_What you have to do_
Each line of the records that includes "false" should be found and copied.

(Saved data entries)
──────
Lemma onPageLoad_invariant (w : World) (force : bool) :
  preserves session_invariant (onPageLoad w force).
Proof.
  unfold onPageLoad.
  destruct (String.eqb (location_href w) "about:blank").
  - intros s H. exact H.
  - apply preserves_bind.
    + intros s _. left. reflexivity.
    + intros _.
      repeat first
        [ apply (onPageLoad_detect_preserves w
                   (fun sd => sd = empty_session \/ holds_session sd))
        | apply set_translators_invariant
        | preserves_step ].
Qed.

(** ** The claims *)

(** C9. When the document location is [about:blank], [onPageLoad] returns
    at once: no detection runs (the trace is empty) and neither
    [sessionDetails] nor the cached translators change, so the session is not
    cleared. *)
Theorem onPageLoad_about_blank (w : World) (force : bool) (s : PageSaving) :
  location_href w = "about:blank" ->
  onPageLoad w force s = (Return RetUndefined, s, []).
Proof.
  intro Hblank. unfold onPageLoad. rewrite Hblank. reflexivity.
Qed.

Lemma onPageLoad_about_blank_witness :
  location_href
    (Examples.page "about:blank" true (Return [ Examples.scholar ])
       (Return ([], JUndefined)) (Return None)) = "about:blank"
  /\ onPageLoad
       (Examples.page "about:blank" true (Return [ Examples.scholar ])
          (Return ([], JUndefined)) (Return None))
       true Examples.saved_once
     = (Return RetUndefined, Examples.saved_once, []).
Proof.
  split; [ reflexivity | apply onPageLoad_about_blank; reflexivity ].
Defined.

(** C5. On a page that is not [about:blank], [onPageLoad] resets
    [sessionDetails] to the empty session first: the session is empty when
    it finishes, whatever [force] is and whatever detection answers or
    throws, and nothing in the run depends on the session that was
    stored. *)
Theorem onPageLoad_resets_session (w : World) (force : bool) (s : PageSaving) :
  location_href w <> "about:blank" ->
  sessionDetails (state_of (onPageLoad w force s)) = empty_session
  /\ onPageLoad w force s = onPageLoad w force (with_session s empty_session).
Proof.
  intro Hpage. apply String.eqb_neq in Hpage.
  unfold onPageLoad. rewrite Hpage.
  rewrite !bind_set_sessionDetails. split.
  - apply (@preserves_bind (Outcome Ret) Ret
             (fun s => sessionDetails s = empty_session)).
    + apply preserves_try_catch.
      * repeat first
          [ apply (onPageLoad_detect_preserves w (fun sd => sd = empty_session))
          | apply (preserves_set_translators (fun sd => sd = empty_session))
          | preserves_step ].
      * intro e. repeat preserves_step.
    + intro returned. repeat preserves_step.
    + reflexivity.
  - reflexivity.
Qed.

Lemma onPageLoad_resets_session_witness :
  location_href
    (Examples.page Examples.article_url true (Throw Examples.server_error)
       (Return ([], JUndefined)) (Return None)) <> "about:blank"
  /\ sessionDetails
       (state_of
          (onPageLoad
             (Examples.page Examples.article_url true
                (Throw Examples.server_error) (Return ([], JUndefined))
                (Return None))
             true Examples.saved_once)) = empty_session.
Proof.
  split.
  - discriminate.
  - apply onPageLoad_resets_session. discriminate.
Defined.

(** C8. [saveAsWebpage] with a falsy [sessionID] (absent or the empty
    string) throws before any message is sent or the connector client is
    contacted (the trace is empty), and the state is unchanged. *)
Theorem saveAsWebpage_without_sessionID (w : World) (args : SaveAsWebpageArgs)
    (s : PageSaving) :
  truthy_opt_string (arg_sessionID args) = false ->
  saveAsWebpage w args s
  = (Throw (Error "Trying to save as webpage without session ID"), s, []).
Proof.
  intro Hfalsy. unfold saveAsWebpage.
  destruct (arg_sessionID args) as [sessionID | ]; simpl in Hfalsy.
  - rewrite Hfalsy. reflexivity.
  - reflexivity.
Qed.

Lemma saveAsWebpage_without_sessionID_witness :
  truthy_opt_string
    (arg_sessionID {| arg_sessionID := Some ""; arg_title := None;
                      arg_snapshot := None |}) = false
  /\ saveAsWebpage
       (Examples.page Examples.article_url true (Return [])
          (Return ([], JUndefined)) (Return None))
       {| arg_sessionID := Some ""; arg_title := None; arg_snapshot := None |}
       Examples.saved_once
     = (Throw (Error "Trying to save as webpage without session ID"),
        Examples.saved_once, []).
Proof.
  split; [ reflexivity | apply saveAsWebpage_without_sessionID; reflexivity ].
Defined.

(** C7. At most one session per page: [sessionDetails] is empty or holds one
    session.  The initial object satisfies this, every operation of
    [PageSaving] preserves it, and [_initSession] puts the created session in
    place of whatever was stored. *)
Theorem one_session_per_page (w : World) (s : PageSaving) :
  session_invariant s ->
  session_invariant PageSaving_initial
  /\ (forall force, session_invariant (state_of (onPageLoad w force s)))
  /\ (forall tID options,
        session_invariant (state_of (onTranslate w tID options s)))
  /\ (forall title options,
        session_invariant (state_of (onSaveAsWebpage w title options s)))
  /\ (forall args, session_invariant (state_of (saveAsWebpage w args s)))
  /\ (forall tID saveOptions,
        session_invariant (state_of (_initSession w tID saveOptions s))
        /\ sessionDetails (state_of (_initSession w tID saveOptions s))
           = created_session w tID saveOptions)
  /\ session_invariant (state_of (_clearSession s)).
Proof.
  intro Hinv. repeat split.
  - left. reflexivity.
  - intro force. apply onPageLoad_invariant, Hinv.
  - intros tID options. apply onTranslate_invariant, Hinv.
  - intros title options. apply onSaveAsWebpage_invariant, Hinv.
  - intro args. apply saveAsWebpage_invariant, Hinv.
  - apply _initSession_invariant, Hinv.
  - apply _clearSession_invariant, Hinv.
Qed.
──────
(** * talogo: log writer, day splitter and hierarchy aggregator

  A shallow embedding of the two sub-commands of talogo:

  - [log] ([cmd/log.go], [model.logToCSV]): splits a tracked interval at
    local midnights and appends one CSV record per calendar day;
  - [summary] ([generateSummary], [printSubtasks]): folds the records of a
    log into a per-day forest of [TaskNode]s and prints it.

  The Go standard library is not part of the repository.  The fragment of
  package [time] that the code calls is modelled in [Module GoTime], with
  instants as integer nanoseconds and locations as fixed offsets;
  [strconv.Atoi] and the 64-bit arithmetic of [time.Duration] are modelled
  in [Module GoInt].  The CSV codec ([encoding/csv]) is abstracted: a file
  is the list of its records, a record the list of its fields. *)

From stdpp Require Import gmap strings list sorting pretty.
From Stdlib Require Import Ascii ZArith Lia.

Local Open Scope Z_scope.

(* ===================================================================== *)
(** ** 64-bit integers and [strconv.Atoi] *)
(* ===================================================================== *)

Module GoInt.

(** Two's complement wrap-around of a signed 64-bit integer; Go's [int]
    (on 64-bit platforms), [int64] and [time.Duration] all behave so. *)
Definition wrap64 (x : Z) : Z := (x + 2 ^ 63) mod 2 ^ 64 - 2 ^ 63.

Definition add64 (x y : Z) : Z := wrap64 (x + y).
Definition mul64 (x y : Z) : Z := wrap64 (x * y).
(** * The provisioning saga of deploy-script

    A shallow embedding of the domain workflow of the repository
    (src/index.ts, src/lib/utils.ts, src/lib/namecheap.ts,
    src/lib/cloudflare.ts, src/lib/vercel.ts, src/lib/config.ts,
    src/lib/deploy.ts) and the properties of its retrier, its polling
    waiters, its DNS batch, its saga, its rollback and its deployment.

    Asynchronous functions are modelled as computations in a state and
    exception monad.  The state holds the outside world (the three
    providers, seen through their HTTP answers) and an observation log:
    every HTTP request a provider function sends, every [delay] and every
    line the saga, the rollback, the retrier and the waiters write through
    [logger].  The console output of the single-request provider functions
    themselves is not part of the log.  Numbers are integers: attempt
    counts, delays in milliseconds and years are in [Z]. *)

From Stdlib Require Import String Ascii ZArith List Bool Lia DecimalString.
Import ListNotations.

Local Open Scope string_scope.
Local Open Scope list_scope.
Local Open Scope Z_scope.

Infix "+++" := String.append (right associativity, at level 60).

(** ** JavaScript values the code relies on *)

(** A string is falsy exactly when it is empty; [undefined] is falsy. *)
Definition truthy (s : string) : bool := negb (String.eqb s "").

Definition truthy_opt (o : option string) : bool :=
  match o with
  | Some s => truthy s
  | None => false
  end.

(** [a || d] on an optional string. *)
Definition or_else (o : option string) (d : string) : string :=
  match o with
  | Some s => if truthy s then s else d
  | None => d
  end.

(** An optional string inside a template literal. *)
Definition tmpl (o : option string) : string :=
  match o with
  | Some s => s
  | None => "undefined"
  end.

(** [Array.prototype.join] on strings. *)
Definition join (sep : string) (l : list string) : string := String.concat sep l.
──────
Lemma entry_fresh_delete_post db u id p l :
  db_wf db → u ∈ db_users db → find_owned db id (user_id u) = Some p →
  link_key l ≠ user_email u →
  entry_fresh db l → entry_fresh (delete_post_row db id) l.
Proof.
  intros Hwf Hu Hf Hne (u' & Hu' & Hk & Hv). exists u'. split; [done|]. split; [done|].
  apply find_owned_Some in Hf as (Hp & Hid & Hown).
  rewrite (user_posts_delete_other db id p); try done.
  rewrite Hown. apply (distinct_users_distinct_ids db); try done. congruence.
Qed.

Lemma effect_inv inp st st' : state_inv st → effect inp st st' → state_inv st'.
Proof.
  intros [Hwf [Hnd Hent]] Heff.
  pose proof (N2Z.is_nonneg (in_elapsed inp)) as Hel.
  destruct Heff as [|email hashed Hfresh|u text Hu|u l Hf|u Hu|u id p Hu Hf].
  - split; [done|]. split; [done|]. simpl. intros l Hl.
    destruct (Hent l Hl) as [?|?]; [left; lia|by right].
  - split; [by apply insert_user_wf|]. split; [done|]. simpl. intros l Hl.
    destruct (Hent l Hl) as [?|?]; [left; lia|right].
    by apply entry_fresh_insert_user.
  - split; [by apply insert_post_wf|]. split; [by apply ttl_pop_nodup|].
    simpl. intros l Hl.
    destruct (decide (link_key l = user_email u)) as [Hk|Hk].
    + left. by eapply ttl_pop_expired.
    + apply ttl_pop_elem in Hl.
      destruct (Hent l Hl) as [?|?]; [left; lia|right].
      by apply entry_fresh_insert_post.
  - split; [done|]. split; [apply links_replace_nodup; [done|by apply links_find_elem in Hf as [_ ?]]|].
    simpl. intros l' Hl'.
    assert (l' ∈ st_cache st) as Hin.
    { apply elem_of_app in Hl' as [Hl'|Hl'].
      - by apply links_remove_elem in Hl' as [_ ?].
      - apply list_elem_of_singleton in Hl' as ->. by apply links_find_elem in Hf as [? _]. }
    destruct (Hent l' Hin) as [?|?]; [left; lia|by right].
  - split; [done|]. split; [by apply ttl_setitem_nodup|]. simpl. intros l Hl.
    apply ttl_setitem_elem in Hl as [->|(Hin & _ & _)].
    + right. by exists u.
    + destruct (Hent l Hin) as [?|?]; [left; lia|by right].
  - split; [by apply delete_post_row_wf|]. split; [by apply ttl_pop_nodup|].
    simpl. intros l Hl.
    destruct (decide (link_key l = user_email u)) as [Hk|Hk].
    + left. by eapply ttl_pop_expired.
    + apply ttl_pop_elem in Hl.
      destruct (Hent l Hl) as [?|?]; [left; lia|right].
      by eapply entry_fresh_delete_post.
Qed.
──────
_Answer to this problem_
  truthy_opt_string (arg_sessionID args) = false ->
                      arg_snapshot := None |}) = false
  | None => false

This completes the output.